# The problem
Lines of the material that include the word "Ascii" are to be counted; only their number should be given.

Start of Materials provided

(** ** The scenarios of the design, run *)

(** A buyer buys the token listed at 2,500,000,000: eight derivations,
    four instructions in one transaction, a confirmation, one fetch of
    the snapshot, and the two notifications. *)
Example buy_at_listing_price :
  let run :=
    Scenario.buy (Some (Mock.Address Scenario.buyer)) (Some Scenario.signs)
      Scenario.healthy (Some Scenario.listed) (Normal tt) in
  completion run = Normal tt /\
  map fst (finds (W := Mock.web3) (trace run))
  = [FindMetadataAccount; FindEscrowPaymentAccountAddress;
     FindPublicBidTradeStateAddress; FindTradeStateAddress;
     FindAuctionHouseProgramAsSignerAddress; FindAssociatedTokenAccountAddress;
     FindBidReceiptAddress; FindPurchaseReceiptAddress] /\
  map fst (creates (W := Mock.web3) (trace run))
  = [CreatePublicBuyInstruction; CreatePrintBidReceiptInstruction;
     CreateExecuteSaleInstruction; CreatePrintPurchaseReceiptInstruction] /\
  map (fun txt => map (fun i => hd 0 (TransactionInstruction.data i))
                      (Transaction.instructions txt))
      (signing_requests (W := Mock.web3) (trace run))
  = [[169; 94; 37; 227]] /\
  confirmed (W := Mock.web3) (trace run) = true /\
  refetch_calls (W := Mock.web3) (trace run) = 1%nat /\
  toasts (W := Mock.web3) (trace run)
  = [(ToastDefault, "Sending the transaction to Solana.");
     (ToastSuccess, "The transaction was confirmed.")].
Proof. cbv zeta. repeat split. Qed.

(** The wallet's user rejects the signature: nothing is sent and the
    snapshot is left alone. *)
Example buy_rejected_by_the_user :
  let run :=
    Scenario.buy (Some (Mock.Address Scenario.buyer)) (Some Scenario.rejects)
      Scenario.healthy (Some Scenario.listed) (Normal tt) in
  completion run = Normal tt /\
  refetch_calls (W := Mock.web3) (trace run) = 0%nat /\
  toasts (W := Mock.web3) (trace run)
  = [(ToastError, "User rejected the request.")].
Proof. cbv zeta. repeat split. Qed.

(** The seller cancels their listing: one derivation, two instructions,
    a confirmation. *)
Example cancel_by_the_seller :
  let run :=
    Scenario.cancelListing (Some (Mock.Address Scenario.seller))
      (Some Scenario.signs) Scenario.healthy (Some Scenario.listed)
      (Normal tt) in
  completion run = Normal tt /\
  map fst (creates (W := Mock.web3) (trace run))
  = [CreateCancelInstruction; CreateCancelListingReceiptInstruction] /\
  map (fun txt => map (fun i => hd 0 (TransactionInstruction.data i))
                      (Transaction.instructions txt))
      (signing_requests (W := Mock.web3) (trace run))
  = [[232; 171]] /\
  confirmed (W := Mock.web3) (trace run) = true /\
  refetch_calls (W := Mock.web3) (trace run) = 1%nat.
Proof. cbv zeta. repeat split. Qed.
(** Recursive descent; [fuel] bounds the nesting of calls. *)
Fixpoint readValue (fuel : nat) (s : string) {struct fuel}
  : option (Json * string) :=
  match fuel with
  | O => None
  | S f =>
      match skipWs s with
      | EmptyString => None
      | String c s' =>
          if Ascii.eqb c quoteChar then
            match readString s' with
            | Some (str, rest) => Some (JString str, rest)
            | None => None
            end
          else if Ascii.eqb c "[" then
            match skipWs s' with
            | String "]" rest => Some (JArray [], rest)
            | _ =>
                match readElements f s' with
                | Some (items, rest) => Some (JArray items, rest)
                | None => None
                end
            end
          else if Ascii.eqb c "{" then
            match skipWs s' with
            | String "}" rest => Some (JObject [], rest)
            | _ =>
                match readMembers f s' with
                | Some (members, rest) => Some (JObject members, rest)
                | None => None
                end
            end
          else if Ascii.eqb c "t" then readLiteral "true" (JBool true) (String c s')
          else if Ascii.eqb c "f" then readLiteral "false" (JBool false) (String c s')
          else if Ascii.eqb c "n" then readLiteral "null" JNull (String c s')
          else
            match readNumber (String c s') with
            | Some (z, rest) => Some (JNumber z, rest)
            | None => None
            end
      end
  end
with readElements (fuel : nat) (s : string) {struct fuel}
  : option (list Json * string) :=
  match fuel with
  | O => None
  | S f =>
      match readValue f s with
      | Some (v, rest) =>
          match skipWs rest with
          | String "," rest' =>
              match readElements f rest' with
              | Some (vs, rest'') => Some (v :: vs, rest'')
              | None => None
              end
          | String "]" rest' => Some ([v], rest')
          | _ => None
          end
      | None => None
      end
  end
with readMembers (fuel : nat) (s : string) {struct fuel}
  : option (list (string * Json) * string) :=
  match fuel with
  | O => None
  | S f =>
      match skipWs s with
      | String c s1 =>
          if Ascii.eqb c quoteChar then
            match readString s1 with
            | Some (key, s2) =>
                match skipWs s2 with
                | String ":" s3 =>
                    match readValue f s3 with
                    | Some (v, rest) =>
                        match skipWs rest with
                        | String "," rest' =>
                            match readMembers f rest' with
                            | Some (ms, rest'') => Some ((key, v) :: ms, rest'')
                            | None => None
                            end
                        | String "}" rest' => Some ([(key, v)], rest')
                        | _ => None
                        end
                    | None => None
                    end
                | _ => None
                end
            | None => None
            end
          else None
      | EmptyString => None
      end
  end.

(** [JSON.parse(text)] on the texts of this fragment; [None] stands for the
    SyntaxError it throws on a text that is not JSON, and is also the
    answer to JSON outside the fragment (a number with a fraction or an
    exponent, an escape of a surrogate), which the sources never write. *)
Definition parse (text : string) : option Json :=
  match readValue (S (String.length text)) text with
  | Some (v, rest) =>
      match skipWs rest with
      | EmptyString => Some v
      | _ => None
      end
  | None => None
  end.

End Json.

(* ===================================================================== *)
(** * The process and its environment *)
(* ===================================================================== *)

(** ** Values that are thrown *)

(** A thrown value: whether it is an instance of [Error], its [code]
    (set by the file system, the empty string otherwise) and its
    [message]. *)
Record Thrown : Type := mkThrown {
  isErrorInstance : bool;
  errCode : string;
  errMessage : string
}.

(** [new Error(message)] *)
Definition newError (message : string) : Thrown := mkThrown true "" message.

(** The error of a file system call on a path that does not exist. *)
Definition enoent (path : string) : Thrown :=
  mkThrown true "ENOENT" ("ENOENT: no such file or directory, " +:+ path).

(** ** Data model *)

(** A regular file: its text and its modification time, the whole number
    of milliseconds that [stat(path).mtime.getTime()] gives. *)
Record FileNode : Type := mkFile { content : string; mtime : Z }.

(** The value of a field that TypeScript declares [number] and that the
    program fills with a time.  The integers stand for the times in
    milliseconds; [NaN] (the time of an invalid date) and the infinities
    are numbers too; and [null] is what [JSON.parse] gives back for the
    three of them, which [JSON.stringify] writes as [null]. *)
Inductive JsNumber : Type :=
| JsInt (z : Z)
| JsNaN
| JsInfinity (negative : bool)
| JsNull.

Coercion JsInt : Z >-> JsNumber.

(** [a === t] for an integer [t]. *)
Definition sameNumber (a : JsNumber) (t : Z) : bool :=
  match a with
  | JsInt z => z =? t
  | _ => false
  end.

End of Materials provided

# Output of the exercise
7